> _About this task_: Your response should consist of every entry, unchanged.

> _Data extract_:

(** X9: over a sequence of invocations the arguments of the filesystem
    provider grow by the working directory of every invocation of a
    workflow other than ResearchWorkflow, in the order of the invocations
    and whatever their outcomes: one more argument per such invocation. *)
Theorem filesystem_args_grow_with_invocations (invs : list Invocation)
    (st : AppState) :
  args_of "filesystem" (servers (state_after invs st))
  = (λ a, a ++ appended_by invs)%list <$> args_of "filesystem" (servers st)
  ∧ length (appended_by invs)
    = length (filter (λ i, updates_registry i) invs)
  ∧ (∀ a a' : list string,
       args_of "filesystem" (servers st) = Some a →
       args_of "filesystem" (servers (state_after invs st)) = Some a' →
       length a'
       = length a + length (filter (λ i, updates_registry i) invs)).
Proof.
  rewrite servers_state_after, args_of_augmentArgs.
  assert (length (appended_by invs)
          = length (filter (λ i, updates_registry i) invs)) as Hlen
    by (unfold appended_by; by rewrite length_fmap).
  split_and!; [done|done|].
  intros a a' Ha. rewrite Ha. simpl. intros [= <-].
  by rewrite length_app, Hlen.
Qed.

(** X9 on three invocations on [two_servers], one of them of
    ResearchWorkflow. *)
Lemma filesystem_args_grow_with_invocations_witness :
  length ["/srv"; "/tmp/x"; "/tmp/x"]
  = length ["/srv"]
    + length
        (filter (λ i, updates_registry i)
           [mkInvocation calm_world PlanningWorkflow "plan";
            mkInvocation failing_backend ResearchWorkflow "topic";
            mkInvocation cancelled_mid_flight CodeDevelopmentWorkflow ∅]).
Proof.
  exact (proj2 (proj2
    (filesystem_args_grow_with_invocations
       [mkInvocation calm_world PlanningWorkflow "plan";
        mkInvocation failing_backend ResearchWorkflow "topic";
        mkInvocation cancelled_mid_flight CodeDevelopmentWorkflow ∅]
       (initial two_servers)))
    ["/srv"] ["/srv"; "/tmp/x"; "/tmp/x"] eq_refl eq_refl).
Defined.


(** ** Reading of the request dictionaries *)

(** X11: each dictionary workflow reads its request through three keys
    only: a key that is present is taken with the text it is bound to, and
    two requests that agree on the three keys give the same invocation,
    whatever else they hold. *)
Theorem request_read_through_three_keys (W : World)
    (d d' : gmap string string) (st : AppState) :
  (d !! "task" = d' !! "task" → d !! "language" = d' !! "language" →
   d !! "requirements" = d' !! "requirements" →
   run W CodeDevelopmentWorkflow d st = run W CodeDevelopmentWorkflow d' st)
  ∧ (d !! "description" = d' !! "description" → d !! "type" = d' !! "type" →
     d !! "priority" = d' !! "priority" →
     run W VIRAOrchestrationWorkflow d st
     = run W VIRAOrchestrationWorkflow d' st)
  ∧ (d !! "operation" = d' !! "operation" → d !! "target" = d' !! "target" →
     d !! "prompt" = d' !! "prompt" →
     run W ClaudeCodeIntegrationWorkflow d st
     = run W ClaudeCodeIntegrationWorkflow d' st)
  ∧ (∀ v1 v2 v3 : string,
       d !! "task" = Some v1 → d !! "language" = Some v2 →
       d !! "requirements" = Some v3 →
       CodeDevelopmentWorkflow_fields d = (v1, v2, v3))
  ∧ (∀ v1 v2 v3 : string,
       d !! "description" = Some v1 → d !! "type" = Some v2 →
       d !! "priority" = Some v3 →
       VIRAOrchestrationWorkflow_fields d = (v1, v2, v3))
  ∧ (∀ v1 v2 v3 : string,
       d !! "operation" = Some v1 → d !! "target" = Some v2 →
       d !! "prompt" = Some v3 →
       ClaudeCodeIntegrationWorkflow_fields d = (v1, v2, v3)).
Proof.
  split_and!.
  - intros H1 H2 H3. cbn [run].
    unfold CodeDevelopmentWorkflow_run, CodeDevelopmentWorkflow_fields,
      dict_get. by rewrite H1, H2, H3.
  - intros H1 H2 H3. cbn [run].
    unfold VIRAOrchestrationWorkflow_run, VIRAOrchestrationWorkflow_fields,
      dict_get. by rewrite H1, H2, H3.
  - intros H1 H2 H3. cbn [run].
    unfold ClaudeCodeIntegrationWorkflow_run,
      ClaudeCodeIntegrationWorkflow_fields, dict_get.
    by rewrite H1, H2, H3.
  - intros v1 v2 v3 H1 H2 H3.
    unfold CodeDevelopmentWorkflow_fields, dict_get. by rewrite H1, H2, H3.
  - intros v1 v2 v3 H1 H2 H3.
    unfold VIRAOrchestrationWorkflow_fields, dict_get.
    by rewrite H1, H2, H3.
  - intros v1 v2 v3 H1 H2 H3.
    unfold ClaudeCodeIntegrationWorkflow_fields, dict_get.
    by rewrite H1, H2, H3.
Qed.

(** X11 on a request with a key that no workflow reads. *)
Lemma request_read_through_three_keys_witness :
  run calm_world CodeDevelopmentWorkflow
    (<["task" := "parser"]> (<["deadline" := "friday"]> ∅))
    (initial two_servers)
  = run calm_world CodeDevelopmentWorkflow (<["task" := "parser"]> ∅)
      (initial two_servers).
Proof.
  exact (proj1 (request_read_through_three_keys calm_world
    (<["task" := "parser"]> (<["deadline" := "friday"]> ∅))
    (<["task" := "parser"]> ∅) (initial two_servers))
    eq_refl eq_refl eq_refl).
Defined.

> _Output for this task_:
(** X9: over a sequence of invocations the arguments of the filesystem
    provider grow by the working directory of every invocation of a
    workflow other than ResearchWorkflow, in the order of the invocations
    and whatever their outcomes: one more argument per such invocation. *)
Theorem filesystem_args_grow_with_invocations (invs : list Invocation)
    (st : AppState) :
  args_of "filesystem" (servers (state_after invs st))
  = (λ a, a ++ appended_by invs)%list <$> args_of "filesystem" (servers st)
  ∧ length (appended_by invs)
    = length (filter (λ i, updates_registry i) invs)
  ∧ (∀ a a' : list string,
       args_of "filesystem" (servers st) = Some a →
       args_of "filesystem" (servers (state_after invs st)) = Some a' →
       length a'
       = length a + length (filter (λ i, updates_registry i) invs)).
Proof.
  rewrite servers_state_after, args_of_augmentArgs.
  assert (length (appended_by invs)
          = length (filter (λ i, updates_registry i) invs)) as Hlen
    by (unfold appended_by; by rewrite length_fmap).
  split_and!; [done|done|].
  intros a a' Ha. rewrite Ha. simpl. intros [= <-].
  by rewrite length_app, Hlen.
Qed.

(** X9 on three invocations on [two_servers], one of them of
    ResearchWorkflow. *)
Lemma filesystem_args_grow_with_invocations_witness :
  length ["/srv"; "/tmp/x"; "/tmp/x"]
  = length ["/srv"]
    + length
        (filter (λ i, updates_registry i)
           [mkInvocation calm_world PlanningWorkflow "plan";
            mkInvocation failing_backend ResearchWorkflow "topic";
            mkInvocation cancelled_mid_flight CodeDevelopmentWorkflow ∅]).
Proof.
  exact (proj2 (proj2
    (filesystem_args_grow_with_invocations
       [mkInvocation calm_world PlanningWorkflow "plan";
        mkInvocation failing_backend ResearchWorkflow "topic";
        mkInvocation cancelled_mid_flight CodeDevelopmentWorkflow ∅]
       (initial two_servers)))
    ["/srv"] ["/srv"; "/tmp/x"; "/tmp/x"] eq_refl eq_refl).
Defined.


(** ** Reading of the request dictionaries *)

(** X11: each dictionary workflow reads its request through three keys
    only: a key that is present is taken with the text it is bound to, and
    two requests that agree on the three keys give the same invocation,
    whatever else they hold. *)
Theorem request_read_through_three_keys (W : World)
    (d d' : gmap string string) (st : AppState) :
  (d !! "task" = d' !! "task" → d !! "language" = d' !! "language" →
   d !! "requirements" = d' !! "requirements" →
   run W CodeDevelopmentWorkflow d st = run W CodeDevelopmentWorkflow d' st)
  ∧ (d !! "description" = d' !! "description" → d !! "type" = d' !! "type" →
     d !! "priority" = d' !! "priority" →
     run W VIRAOrchestrationWorkflow d st
     = run W VIRAOrchestrationWorkflow d' st)
  ∧ (d !! "operation" = d' !! "operation" → d !! "target" = d' !! "target" →
     d !! "prompt" = d' !! "prompt" →
     run W ClaudeCodeIntegrationWorkflow d st
     = run W ClaudeCodeIntegrationWorkflow d' st)
  ∧ (∀ v1 v2 v3 : string,
       d !! "task" = Some v1 → d !! "language" = Some v2 →
       d !! "requirements" = Some v3 →
       CodeDevelopmentWorkflow_fields d = (v1, v2, v3))
  ∧ (∀ v1 v2 v3 : string,
       d !! "description" = Some v1 → d !! "type" = Some v2 →
       d !! "priority" = Some v3 →
       VIRAOrchestrationWorkflow_fields d = (v1, v2, v3))
  ∧ (∀ v1 v2 v3 : string,
       d !! "operation" = Some v1 → d !! "target" = Some v2 →
       d !! "prompt" = Some v3 →
       ClaudeCodeIntegrationWorkflow_fields d = (v1, v2, v3)).
Proof.
  split_and!.
  - intros H1 H2 H3. cbn [run].
    unfold CodeDevelopmentWorkflow_run, CodeDevelopmentWorkflow_fields,
      dict_get. by rewrite H1, H2, H3.
  - intros H1 H2 H3. cbn [run].
    unfold VIRAOrchestrationWorkflow_run, VIRAOrchestrationWorkflow_fields,
      dict_get. by rewrite H1, H2, H3.
  - intros H1 H2 H3. cbn [run].
    unfold ClaudeCodeIntegrationWorkflow_run,
      ClaudeCodeIntegrationWorkflow_fields, dict_get.
    by rewrite H1, H2, H3.
  - intros v1 v2 v3 H1 H2 H3.
    unfold CodeDevelopmentWorkflow_fields, dict_get. by rewrite H1, H2, H3.
  - intros v1 v2 v3 H1 H2 H3.
    unfold VIRAOrchestrationWorkflow_fields, dict_get.
    by rewrite H1, H2, H3.
  - intros v1 v2 v3 H1 H2 H3.
    unfold ClaudeCodeIntegrationWorkflow_fields, dict_get.
    by rewrite H1, H2, H3.
Qed.

(** X11 on a request with a key that no workflow reads. *)
Lemma request_read_through_three_keys_witness :
  run calm_world CodeDevelopmentWorkflow
    (<["task" := "parser"]> (<["deadline" := "friday"]> ∅))
    (initial two_servers)
  = run calm_world CodeDevelopmentWorkflow (<["task" := "parser"]> ∅)
      (initial two_servers).
Proof.
  exact (proj1 (request_read_through_three_keys calm_world
    (<["task" := "parser"]> (<["deadline" := "friday"]> ∅))
    (<["task" := "parser"]> ∅) (initial two_servers))
    eq_refl eq_refl eq_refl).
Defined.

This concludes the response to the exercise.